[Start of section]

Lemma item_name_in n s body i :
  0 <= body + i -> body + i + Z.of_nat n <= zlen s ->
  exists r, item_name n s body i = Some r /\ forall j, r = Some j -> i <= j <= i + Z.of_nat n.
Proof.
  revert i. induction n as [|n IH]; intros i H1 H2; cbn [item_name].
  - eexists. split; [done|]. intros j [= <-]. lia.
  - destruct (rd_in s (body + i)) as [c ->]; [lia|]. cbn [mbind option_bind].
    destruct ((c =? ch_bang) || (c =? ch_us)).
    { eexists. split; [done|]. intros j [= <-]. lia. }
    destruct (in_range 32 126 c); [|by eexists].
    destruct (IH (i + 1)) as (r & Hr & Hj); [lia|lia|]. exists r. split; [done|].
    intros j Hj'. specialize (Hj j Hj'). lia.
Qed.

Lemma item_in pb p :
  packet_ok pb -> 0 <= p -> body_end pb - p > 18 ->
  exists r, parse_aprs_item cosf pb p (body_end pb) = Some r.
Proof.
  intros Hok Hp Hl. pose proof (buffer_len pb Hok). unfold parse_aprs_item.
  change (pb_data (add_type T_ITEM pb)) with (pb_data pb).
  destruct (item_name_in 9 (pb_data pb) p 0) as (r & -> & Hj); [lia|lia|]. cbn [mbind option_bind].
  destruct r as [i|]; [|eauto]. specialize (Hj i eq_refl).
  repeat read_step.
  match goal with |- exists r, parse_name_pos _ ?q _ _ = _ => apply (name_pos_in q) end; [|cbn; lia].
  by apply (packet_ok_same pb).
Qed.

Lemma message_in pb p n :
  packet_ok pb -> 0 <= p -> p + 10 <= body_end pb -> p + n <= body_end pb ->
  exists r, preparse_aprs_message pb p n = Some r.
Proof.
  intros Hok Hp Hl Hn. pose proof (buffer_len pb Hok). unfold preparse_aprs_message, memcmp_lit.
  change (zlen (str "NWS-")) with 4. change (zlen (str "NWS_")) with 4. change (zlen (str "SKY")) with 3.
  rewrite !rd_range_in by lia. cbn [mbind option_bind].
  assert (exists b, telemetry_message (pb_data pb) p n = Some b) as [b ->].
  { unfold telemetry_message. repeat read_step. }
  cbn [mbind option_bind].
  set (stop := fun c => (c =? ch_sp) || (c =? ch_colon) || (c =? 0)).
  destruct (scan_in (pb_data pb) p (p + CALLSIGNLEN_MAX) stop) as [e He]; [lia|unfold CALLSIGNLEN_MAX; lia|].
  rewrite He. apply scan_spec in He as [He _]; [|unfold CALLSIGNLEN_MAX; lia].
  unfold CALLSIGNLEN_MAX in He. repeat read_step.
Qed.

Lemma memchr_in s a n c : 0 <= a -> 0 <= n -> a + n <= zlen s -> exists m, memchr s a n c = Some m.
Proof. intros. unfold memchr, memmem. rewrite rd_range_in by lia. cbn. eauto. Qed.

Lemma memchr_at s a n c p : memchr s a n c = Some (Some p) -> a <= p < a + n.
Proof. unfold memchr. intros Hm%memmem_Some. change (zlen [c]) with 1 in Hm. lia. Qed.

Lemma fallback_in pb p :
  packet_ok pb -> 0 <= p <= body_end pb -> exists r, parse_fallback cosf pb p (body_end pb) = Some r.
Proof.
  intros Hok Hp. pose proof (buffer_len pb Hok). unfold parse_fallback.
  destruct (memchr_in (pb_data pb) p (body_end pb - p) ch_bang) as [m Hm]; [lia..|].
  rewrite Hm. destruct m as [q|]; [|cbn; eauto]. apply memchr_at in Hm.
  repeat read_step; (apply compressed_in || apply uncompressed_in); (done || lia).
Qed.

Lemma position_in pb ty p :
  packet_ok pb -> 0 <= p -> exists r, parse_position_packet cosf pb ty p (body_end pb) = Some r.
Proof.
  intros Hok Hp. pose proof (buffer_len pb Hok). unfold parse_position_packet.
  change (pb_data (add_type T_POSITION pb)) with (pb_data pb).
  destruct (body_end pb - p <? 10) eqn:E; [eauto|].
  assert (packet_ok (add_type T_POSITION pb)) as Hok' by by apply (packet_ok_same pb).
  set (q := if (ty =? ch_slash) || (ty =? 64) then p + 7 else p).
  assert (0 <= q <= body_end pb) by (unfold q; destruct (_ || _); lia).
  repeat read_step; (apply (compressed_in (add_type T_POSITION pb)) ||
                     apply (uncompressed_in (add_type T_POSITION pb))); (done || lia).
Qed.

[End of section]

(Task statement):
From the data above, output exactly the lines between the one containing "Hok). unfold parse_position_packet." and the one containing "repeat read_step; (apply (compressed_in", counting both of them.

(Task response):
  intros Hok Hp. pose proof (buffer_len pb Hok). unfold parse_position_packet.
  change (pb_data (add_type T_POSITION pb)) with (pb_data pb).
  destruct (body_end pb - p <? 10) eqn:E; [eauto|].
  assert (packet_ok (add_type T_POSITION pb)) as Hok' by by apply (packet_ok_same pb).
  set (q := if (ty =? ch_slash) || (ty =? 64) then p + 7 else p).
  assert (0 <= q <= body_end pb) by (unfold q; destruct (_ || _); lia).
  repeat read_step; (apply (compressed_in (add_type T_POSITION pb)) ||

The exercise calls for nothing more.